▸ Exercise brief: Below are entries. Reproduce exactly the lines between the line holding "(** ** Beedo (src/beedo.cpp)" and the line holding "if go then (go, [])", inclusive, and only those.

[Data extracted from a collection]

===============

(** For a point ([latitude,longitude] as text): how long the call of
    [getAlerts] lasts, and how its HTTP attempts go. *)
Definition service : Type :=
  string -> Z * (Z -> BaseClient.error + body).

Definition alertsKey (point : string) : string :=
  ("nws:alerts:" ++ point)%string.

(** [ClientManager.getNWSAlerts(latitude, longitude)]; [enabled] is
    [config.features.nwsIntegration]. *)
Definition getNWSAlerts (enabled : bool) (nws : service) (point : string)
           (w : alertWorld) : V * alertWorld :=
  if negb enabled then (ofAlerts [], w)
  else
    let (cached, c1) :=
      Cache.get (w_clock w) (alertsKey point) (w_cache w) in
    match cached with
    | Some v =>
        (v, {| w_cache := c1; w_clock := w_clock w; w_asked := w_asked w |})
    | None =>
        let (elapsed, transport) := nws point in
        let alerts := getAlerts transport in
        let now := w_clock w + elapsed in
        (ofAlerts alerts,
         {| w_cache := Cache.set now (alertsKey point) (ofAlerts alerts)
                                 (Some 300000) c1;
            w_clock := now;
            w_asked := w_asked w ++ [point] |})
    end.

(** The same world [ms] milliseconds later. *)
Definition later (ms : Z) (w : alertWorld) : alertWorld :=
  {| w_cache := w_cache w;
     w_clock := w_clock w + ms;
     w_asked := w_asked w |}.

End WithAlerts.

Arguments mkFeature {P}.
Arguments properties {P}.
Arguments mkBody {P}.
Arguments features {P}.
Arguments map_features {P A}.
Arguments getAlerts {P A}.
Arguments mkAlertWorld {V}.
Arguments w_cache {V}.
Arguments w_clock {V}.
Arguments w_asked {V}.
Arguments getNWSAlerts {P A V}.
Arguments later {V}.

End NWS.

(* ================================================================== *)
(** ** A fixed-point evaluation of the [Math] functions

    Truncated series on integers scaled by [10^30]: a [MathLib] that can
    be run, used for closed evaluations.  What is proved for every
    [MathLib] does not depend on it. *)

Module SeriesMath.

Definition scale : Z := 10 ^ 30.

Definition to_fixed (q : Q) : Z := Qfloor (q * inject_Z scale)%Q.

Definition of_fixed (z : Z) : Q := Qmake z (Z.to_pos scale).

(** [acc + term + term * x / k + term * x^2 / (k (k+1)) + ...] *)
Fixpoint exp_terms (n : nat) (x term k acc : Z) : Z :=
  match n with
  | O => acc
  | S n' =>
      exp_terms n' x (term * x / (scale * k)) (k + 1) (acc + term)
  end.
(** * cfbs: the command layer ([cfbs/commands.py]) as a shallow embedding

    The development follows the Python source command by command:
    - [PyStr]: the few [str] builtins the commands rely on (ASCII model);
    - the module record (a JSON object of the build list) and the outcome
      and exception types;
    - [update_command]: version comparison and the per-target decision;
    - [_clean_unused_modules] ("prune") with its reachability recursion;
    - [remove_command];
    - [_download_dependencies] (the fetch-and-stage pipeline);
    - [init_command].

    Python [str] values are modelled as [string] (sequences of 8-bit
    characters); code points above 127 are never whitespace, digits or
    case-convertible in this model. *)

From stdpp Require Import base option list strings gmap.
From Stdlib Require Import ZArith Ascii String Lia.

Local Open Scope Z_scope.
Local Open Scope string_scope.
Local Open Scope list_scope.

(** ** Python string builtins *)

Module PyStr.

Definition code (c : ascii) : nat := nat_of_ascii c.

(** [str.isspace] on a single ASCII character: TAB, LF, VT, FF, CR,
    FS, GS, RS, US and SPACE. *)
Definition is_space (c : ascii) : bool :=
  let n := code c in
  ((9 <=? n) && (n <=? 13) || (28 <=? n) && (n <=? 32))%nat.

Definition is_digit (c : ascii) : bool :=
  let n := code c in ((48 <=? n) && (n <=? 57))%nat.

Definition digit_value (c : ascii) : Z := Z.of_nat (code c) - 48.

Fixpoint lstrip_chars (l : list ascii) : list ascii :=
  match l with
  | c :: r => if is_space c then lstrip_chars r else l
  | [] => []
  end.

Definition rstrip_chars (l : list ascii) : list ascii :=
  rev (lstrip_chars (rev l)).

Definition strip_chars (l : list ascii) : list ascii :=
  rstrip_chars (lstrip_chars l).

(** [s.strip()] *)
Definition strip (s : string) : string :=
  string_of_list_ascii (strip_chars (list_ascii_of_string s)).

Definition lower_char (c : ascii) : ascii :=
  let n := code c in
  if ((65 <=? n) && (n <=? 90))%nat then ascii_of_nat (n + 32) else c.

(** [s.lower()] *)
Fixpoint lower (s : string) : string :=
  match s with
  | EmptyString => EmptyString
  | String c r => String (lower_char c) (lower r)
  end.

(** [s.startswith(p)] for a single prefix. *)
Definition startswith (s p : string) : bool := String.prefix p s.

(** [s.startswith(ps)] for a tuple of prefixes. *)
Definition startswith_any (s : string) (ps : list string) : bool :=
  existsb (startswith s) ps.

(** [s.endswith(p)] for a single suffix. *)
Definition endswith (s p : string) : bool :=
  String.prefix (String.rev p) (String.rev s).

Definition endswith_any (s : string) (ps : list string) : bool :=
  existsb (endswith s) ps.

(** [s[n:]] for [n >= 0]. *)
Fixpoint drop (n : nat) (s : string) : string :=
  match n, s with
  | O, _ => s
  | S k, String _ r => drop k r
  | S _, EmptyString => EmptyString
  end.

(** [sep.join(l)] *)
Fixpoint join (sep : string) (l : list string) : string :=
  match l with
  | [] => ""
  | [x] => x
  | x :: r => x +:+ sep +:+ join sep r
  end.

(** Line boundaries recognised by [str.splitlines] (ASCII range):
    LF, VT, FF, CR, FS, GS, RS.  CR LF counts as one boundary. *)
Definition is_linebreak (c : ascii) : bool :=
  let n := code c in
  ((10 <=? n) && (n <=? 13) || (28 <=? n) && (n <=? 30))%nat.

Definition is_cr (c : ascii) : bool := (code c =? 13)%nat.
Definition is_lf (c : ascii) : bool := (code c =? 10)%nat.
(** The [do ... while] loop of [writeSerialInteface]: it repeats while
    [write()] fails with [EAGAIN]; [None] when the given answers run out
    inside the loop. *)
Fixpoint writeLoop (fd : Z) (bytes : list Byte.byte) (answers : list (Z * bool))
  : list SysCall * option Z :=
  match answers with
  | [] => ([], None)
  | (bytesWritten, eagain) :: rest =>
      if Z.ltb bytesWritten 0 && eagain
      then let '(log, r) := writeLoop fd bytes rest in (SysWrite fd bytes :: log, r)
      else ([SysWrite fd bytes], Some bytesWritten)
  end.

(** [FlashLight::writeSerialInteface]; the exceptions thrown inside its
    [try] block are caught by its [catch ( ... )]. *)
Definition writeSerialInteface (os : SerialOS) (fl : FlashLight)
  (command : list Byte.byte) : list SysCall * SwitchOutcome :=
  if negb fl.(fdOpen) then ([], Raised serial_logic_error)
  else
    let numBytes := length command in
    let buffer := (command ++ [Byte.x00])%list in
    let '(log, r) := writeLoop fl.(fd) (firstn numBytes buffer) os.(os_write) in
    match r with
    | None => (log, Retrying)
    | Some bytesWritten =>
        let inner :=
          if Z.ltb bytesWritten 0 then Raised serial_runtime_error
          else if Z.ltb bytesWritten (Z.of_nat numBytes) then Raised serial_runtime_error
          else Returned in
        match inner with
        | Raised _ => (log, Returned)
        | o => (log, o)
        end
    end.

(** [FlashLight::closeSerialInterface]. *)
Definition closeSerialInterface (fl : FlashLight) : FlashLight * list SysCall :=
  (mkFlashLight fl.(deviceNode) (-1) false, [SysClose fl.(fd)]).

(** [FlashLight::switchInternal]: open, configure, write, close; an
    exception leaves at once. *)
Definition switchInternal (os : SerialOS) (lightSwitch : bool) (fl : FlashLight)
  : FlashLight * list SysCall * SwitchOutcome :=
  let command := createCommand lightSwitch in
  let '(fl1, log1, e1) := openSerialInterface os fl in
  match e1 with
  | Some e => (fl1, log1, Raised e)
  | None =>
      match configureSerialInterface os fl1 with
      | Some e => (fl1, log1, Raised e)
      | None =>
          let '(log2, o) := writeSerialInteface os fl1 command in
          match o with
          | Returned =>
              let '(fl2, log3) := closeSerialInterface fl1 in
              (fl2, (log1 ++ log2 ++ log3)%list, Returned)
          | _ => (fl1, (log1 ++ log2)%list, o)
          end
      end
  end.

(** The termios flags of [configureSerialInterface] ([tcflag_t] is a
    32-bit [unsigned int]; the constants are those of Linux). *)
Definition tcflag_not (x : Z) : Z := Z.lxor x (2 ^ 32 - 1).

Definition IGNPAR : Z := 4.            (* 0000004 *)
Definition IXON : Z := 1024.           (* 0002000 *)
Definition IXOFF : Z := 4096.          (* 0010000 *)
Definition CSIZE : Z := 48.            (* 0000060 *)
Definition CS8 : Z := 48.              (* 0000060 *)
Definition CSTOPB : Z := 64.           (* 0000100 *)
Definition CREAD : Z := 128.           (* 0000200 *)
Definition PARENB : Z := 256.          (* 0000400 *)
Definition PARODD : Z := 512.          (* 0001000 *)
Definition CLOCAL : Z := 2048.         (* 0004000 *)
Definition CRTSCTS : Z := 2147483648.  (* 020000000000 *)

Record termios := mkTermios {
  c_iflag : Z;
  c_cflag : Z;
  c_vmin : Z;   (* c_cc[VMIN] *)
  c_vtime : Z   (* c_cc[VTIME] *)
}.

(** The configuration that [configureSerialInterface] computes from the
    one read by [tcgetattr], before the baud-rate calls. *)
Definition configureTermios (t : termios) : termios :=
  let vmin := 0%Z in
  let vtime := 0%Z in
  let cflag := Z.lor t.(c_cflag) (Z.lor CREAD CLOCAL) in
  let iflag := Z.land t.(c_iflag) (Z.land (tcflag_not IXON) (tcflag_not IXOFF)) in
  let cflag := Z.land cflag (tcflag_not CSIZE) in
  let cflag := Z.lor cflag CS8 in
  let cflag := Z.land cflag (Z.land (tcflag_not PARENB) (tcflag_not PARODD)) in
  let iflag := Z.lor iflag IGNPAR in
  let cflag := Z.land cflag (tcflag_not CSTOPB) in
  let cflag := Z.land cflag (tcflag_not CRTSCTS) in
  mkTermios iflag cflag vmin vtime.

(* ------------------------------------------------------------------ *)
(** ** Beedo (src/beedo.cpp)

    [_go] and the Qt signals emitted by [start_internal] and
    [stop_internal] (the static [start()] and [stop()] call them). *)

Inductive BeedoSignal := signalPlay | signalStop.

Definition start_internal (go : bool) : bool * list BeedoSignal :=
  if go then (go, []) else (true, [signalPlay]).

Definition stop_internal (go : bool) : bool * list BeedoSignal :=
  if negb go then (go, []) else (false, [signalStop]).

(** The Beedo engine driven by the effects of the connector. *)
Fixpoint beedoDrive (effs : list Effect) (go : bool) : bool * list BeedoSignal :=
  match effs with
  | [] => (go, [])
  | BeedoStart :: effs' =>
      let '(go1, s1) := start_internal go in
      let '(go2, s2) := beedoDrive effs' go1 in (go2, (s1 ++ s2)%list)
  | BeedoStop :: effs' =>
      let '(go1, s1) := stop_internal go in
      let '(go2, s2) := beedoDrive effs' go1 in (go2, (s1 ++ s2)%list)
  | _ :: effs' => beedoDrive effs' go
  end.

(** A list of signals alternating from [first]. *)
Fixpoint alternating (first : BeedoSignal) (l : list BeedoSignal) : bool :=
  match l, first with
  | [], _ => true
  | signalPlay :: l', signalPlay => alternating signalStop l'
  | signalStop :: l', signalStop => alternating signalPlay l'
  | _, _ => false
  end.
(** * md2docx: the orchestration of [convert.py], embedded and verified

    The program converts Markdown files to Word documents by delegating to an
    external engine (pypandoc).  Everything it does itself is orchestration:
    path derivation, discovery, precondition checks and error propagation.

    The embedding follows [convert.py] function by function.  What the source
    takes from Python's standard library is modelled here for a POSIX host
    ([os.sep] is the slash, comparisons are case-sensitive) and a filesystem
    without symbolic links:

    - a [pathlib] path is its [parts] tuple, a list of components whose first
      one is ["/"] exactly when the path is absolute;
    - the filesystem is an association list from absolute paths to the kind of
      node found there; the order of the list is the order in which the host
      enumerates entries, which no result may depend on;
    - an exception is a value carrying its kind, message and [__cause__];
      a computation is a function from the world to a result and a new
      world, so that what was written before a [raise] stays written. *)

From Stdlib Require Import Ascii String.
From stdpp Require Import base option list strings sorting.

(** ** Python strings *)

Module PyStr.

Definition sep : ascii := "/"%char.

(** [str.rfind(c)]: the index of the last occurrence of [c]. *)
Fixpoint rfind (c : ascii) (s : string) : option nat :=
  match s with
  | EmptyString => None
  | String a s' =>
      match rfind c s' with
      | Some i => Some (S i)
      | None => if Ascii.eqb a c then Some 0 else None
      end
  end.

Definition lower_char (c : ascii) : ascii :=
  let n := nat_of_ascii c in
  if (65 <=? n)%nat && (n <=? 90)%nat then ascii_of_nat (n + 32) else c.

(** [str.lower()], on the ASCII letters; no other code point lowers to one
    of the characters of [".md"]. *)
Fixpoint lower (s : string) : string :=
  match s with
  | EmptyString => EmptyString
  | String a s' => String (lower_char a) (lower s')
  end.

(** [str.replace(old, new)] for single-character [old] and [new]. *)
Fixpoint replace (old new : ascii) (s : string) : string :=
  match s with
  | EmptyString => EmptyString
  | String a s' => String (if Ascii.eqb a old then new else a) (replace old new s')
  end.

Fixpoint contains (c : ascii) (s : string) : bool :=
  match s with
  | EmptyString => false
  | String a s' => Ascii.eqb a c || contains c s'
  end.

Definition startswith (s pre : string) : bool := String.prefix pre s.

===============

▸ Expected output:
(** ** Beedo (src/beedo.cpp)

    [_go] and the Qt signals emitted by [start_internal] and
    [stop_internal] (the static [start()] and [stop()] call them). *)

Inductive BeedoSignal := signalPlay | signalStop.

Definition start_internal (go : bool) : bool * list BeedoSignal :=
  if go then (go, []) else (true, [signalPlay]).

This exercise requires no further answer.